(Agence Ecofin) - Opposés sur le tracé de leur frontière maritime dans une zone de l’océan Indien, potentiellement riche en poissons et en hydrocarbures, les tensions entre le Kenya et la Somalie ont conduit à la rupture des relations diplomatiques entre les deux voisins.
Après sept années de contestations sur leur frontière maritime, la Cour internationale de justice (CIJ) a tranché, mardi 12 octobre, en faveur de la Somalie. Rejetant le tracé de la frontière réclamée par le Kenya à partir de la côte, la CIJ a plutôt tracé une nouvelle frontière proche de celle réclamée par la Somalie.
« La Cour considère donc que la ligne ajustée qu’elle a établie en tant que frontière maritime aboutit à une solution équitable », a conclu Joan Donoghue, juge-présidente de la Cour. La juridiction onusienne a cependant rejeté toutes les demandes de dommages et intérêts de la Somalie, en réparation des travaux d’arpentage et de forage de sociétés pétrolières et gazières, entrepris par le Kenya. Elle a par ailleurs autorisé le Kenya à conserver une partie du triangle d’eau revendiqué par les deux parties.

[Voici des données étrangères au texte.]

(** Enter. *)
Lemma sim_enter t u log d :
  sim t (u, log) d →
  ∃ s', (s ← foldM (fun s i => b ← load1 (canon_buf u) (Z.of_nat i); tty_push_slave_byte b s)
              (seq 0 (Z.to_nat (canon_len u))) (u, log);
         s ← tty_push_slave_byte 0x0a s;
         s ← tty_push_slave_byte 0 s;
         let s := (set_canon (canon_buf u) 0 s.1, s.2) in
         if mode_on (mode_of t) TTY_FLAG_ECHO && mode_on (mode_of t) TTY_FLAG_ECHONL
         then tty_emit_output 0x0a s else Ret s) = Ret s' ∧
    sim t s' (let d := with_line [] (foldl apush d (d_line d ++ [0x0a; 0])) in
              if mode_on (mode_of t) TTY_FLAG_ECHONL then aecho (mode_of t) [0x0a] d else d).
Proof.
  intros Hs. destruct (sim_line _ _ _ _ Hs) as (El & Hlen & Hle). rewrite El, foldl_app. cbn [foldl].
  pose proof Hs as ([_ _ Hb _] & _ & _). simpl in Hb.
  edestruct (sim_foldM t (fun s i => b ← load1 (canon_buf u) (Z.of_nat i); tty_push_slave_byte b s) apush
    (seq 0 (Z.to_nat (canon_len u))) (line u)) as (s1 & -> & Hs1); [|exact Hs|].
  { apply Forall2_same_length_lookup. rewrite length_seq. split; [lia|].
    intros i j b Hi Hb' s0 d0 Hs0. apply lookup_seq in Hi as [-> Hi]. unfold line in Hb'.
    rewrite lookup_take_lt in Hb' by lia. rewrite (load1_nat _ _ b) by done. rewrite bind_ret. by apply sim_push. }
  rewrite bind_ret. destruct (sim_push t _ _ 0x0a Hs1) as (s2 & -> & Hs2). rewrite bind_ret.
  destruct (sim_push t _ _ 0 Hs2) as (s3 & -> & Hs3). rewrite bind_ret. cbv zeta.
  pose proof (sim_canon t s3 _ (canon_buf u) 0 Hs3 Hb ltac:(unfold TTY_CANON_SIZE; lia)) as Hs4.
  change (take (Z.to_nat 0) (canon_buf u)) with (@nil Z) in Hs4. rewrite emit_one.
  destruct (mode_on _ TTY_FLAG_ECHONL); [rewrite andb_true_r; by apply sim_echo|].
  rewrite andb_false_r. eauto.
Qed.

(** Any character. *)
Lemma sim_receive t s d c :
  sim t s d → ∃ s', tty_receive_char c s = Ret s' ∧ sim t s' (areceive (mode_of t) c d).
Proof.
  destruct s as [u log]. intros Hs. unfold tty_receive_char, areceive.
  pose proof (fun f => sim_mode _ _ _ f Hs) as Hf. cbn [fst] in Hf. rewrite !Hf.
  destruct (sim_line _ _ _ _ Hs) as (El & Hlen & Hle). pose proof Hs as ([_ _ Hb Hl] & _ & _). simpl in Hb, Hl.
  destruct (mode_on (mode_of t) TTY_FLAG_ISIG && (c =? 3)); [by apply sim_interrupt|].
  destruct (negb (mode_on (mode_of t) TTY_FLAG_ICANON)).
  { destruct (sim_push t _ _ c Hs) as (s1 & -> & Hs1). rewrite bind_ret, emit_one. by apply sim_echo. }
  destruct ((c =? KEY_BACK) || (c =? 127)).
  { destruct (Z.ltb_spec 0 (canon_len u)) as [Hpos|Hz].
    - pose proof (sim_erase t u log d Hs Hpos) as He. rewrite El in He |- *.
      destruct (line u) eqn:E; [simpl in Hlen; lia|exact He].
    - rewrite El. destruct (line u); [eauto|simpl in Hlen; lia]. }
  destruct ((c =? KEY_ENTER) || (c =? 10)); [by apply sim_enter|].
  destruct (c =? 0); [eauto|]. rewrite El, Hlen.
  destruct (Z.ltb_spec (canon_len u) (TTY_CANON_SIZE - 1)) as [Hlt|]; [|eauto].
  unfold TTY_CANON_SIZE in *. rewrite store1_Ret, bind_ret, emit_one by lia.
  pose proof (sim_canon t (u, log) d (<[Z.to_nat (canon_len u):=c]> (canon_buf u)) (canon_len u + 1) Hs) as Hs1.
  rewrite length_insert in Hs1. cbn [fst snd] in Hs1.
  assert (take (Z.to_nat (canon_len u + 1)) (<[Z.to_nat (canon_len u):=c]> (canon_buf u)) = line u ++ [c]) as Et.
  { replace (Z.to_nat (canon_len u + 1)) with (S (Z.to_nat (canon_len u))) by lia.
    rewrite (take_S_r _ _ c) by (apply list_lookup_insert_eq; lia). rewrite take_insert_ge by lia. done. }
  rewrite Et in Hs1. apply sim_echo, Hs1; unfold TTY_CANON_SIZE; [done|lia].
Qed.

Lemma sim_master_write t s d buf :
  sim t s d → ∃ s', tty_master_write buf s = Ret (Z.of_nat (length buf), s') ∧
    sim t s' (foldl (fun d c => areceive (mode_of t) c d) d buf).
Proof.
  intros Hs. unfold tty_master_write.
  edestruct (sim_foldM t (fun s c => tty_receive_char c s) (fun d c => areceive (mode_of t) c d) buf buf)
    as (s' & -> & Hs'); [|exact Hs|eauto].
  apply Forall2_same_length_lookup. split; [done|]. intros i c c' Hc Hc' s0 d0 Hs0. simplify_eq.
  by apply sim_receive.
Qed.
Definition tty_alloc_pty (s : kernel) : option nat * kernel :=
  match find_pty (k_ptys s) 0 with
  | Some i =>
      let u := tty_reset screen_cols screen_rows true in
      (Some i, put_tty s (Pty i) (set_refs true true 1 (slave_refs u) u))
  | None => (None, s)
  end.

Definition tty_openpty (pid : nat) (s : kernel) : outcome (Z * kernel) :=
  t ← get_tab s pid;
  match tty_alloc_pty s with
  | (None, s) => Ret (-1, s)
  | (Some i, s) =>
      '(master_file, s) ← tty_new_file FLAG_TTY_MASTER g_tty_master_file_ops (Pty i) s;
      match master_file with
      | None => s ← tty_release screen_cols screen_rows (Pty i) s; Ret (-1, s)
      | Some f =>
          let '(fd, t) := files_alloc_fd t f in
          if fd <? 0 then
            s ← file_put screen_cols screen_rows f s;
            s ← tty_release screen_cols screen_rows (Pty i) s;
            Ret (-1, s)
          else
            s ← tty_release screen_cols screen_rows (Pty i) (put_tab s pid t);
            Ret (fd, s)
      end
  end.

(** The three standard files of a process on the terminal [tp]. *)
Definition tty_install_stdio (pid : nat) (tp : tty_ptr) (s : kernel) : outcome (bool * kernel) :=
  '(f0, s) ← tty_new_file FLAG_TTY_SLAVE g_tty_slave_file_ops tp s;
  '(f1, s) ← tty_new_file FLAG_TTY_SLAVE g_tty_slave_file_ops tp s;
  '(f2, s) ← tty_new_file FLAG_TTY_SLAVE g_tty_slave_file_ops tp s;
  match f0, f1, f2 with
  | Some f0, Some f1, Some f2 =>
      t ← get_tab s pid;
      let '(fd0, t) := files_alloc_fd t f0 in
      let '(fd1, t) := files_alloc_fd t f1 in
      let '(fd2, t) := files_alloc_fd t f2 in
      Ret ((fd0 =? 0) && (fd1 =? 1) && (fd2 =? 2), put_tab s pid t)
  | _, _, _ => Ret (false, s)
  end.
End screen2.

COMMUNIQUÉ: la #CIJ détermine le tracé de la frontière maritime entre la Somalie et le Kenya dans l’affaire relative à la Délimitation maritime dans l’océan Indien (#Somalie c. #Kenya) https://t.co/8akjhixYrQ pic.twitter.com/3OZxUMwPtr
— CIJ_ICJ (@CIJ_ICJ) October 12, 2021
Une décision définitive, mais contestée
Si le conflit maritime a eu raison des relations diplomatiques entre le Kenya et la Somalie, la décision de la CIJ risque d’envenimer les tensions. En effet, le Kenya qui avait en amont accusé la juridiction de partialité a, par la voix de son président, Uhuru Kenyatta, annoncé dans un communiqué que le gouvernement « rejette totalement et ne reconnaît pas les conclusions » de la CIJ.
Une décision qu’Uhuru Kenyatta a qualifiée de « jeu à somme nulle, qui mettra à mal les relations entre les deux pays et aggravera potentiellement la situation de paix et de sécurité dans la fragile région de la Corne de l’Afrique ». Le dirigeant kényan entend privilégier un règlement négocié, quant à la perspective d’une conciliation entre les deux Etats d’Afrique de l’Est.
Visiblement satisfait du jugement de la CIJ, le président somalien Mohamed Abdullahi Mohamed dit « Farmaajo » a,pour sa part,appelé, dans son discours retransmis à la télévision nationale, son homologue au respect du droit international. Pour« Farmaajo », cette décision doit être « une opportunité pour renforcer la relation entre les deux pays et la collaboration entre leurs peuples voisins ».
Une zone riche de gisements de pétrole et de gaz
En proie à des chocs économiques, en raison des inondations, une invasion acridienne et l’impact de la pandémie de covid-19, la Somalie connait une période de récession. La croissance économique s'est contractée à -0,7% du PIB en 2020, selon le FMI, contre 2,9% en 2019, mais elle devrait se redresser à 1,6% en 2021 et 3,6% en 2022, selon les récentes perspectives de l’institution.
Dans un pays où plus de la moitié de la population vit dans la pauvreté, l’agriculture reste le secteur le plus pourvoyeur d’emploi. L’exploitation de cette zone de l’océan Indien, riche en hydrocarbures, représente donc un atout économique pour le pays qui avait déjà annoncé en 2020, des réformes de son secteur pétrolier. Le gouvernement somalien avait alors adopté un code pétrolier et un texte inscrit dans la loi sur le pétrole, régissant les accords de partage de production dans l’optique de construire une industrie pétrolière locale forte. Des perspectives qui pourraient susciter l’intérêt des investisseurs, en témoignent les partenariats avec de grandes firmes pétrolières telles que Shell et ExxonMobil.
Pour rappel, cette procédure judiciaire a été introduite en 2014 par la Somalie auprès de la Cour. Les décisions de la CIJ s’imposent aux parties et sont sans appel. Cependant, la Cour ne dispose pas de moyens contraignants pour les faire appliquer. Le Conseil de sécurité de l'ONU peut toutefois être saisi pour sanctions si un Etat membre juge que l’autre partie ne se conforme pas au jugement de la Cour.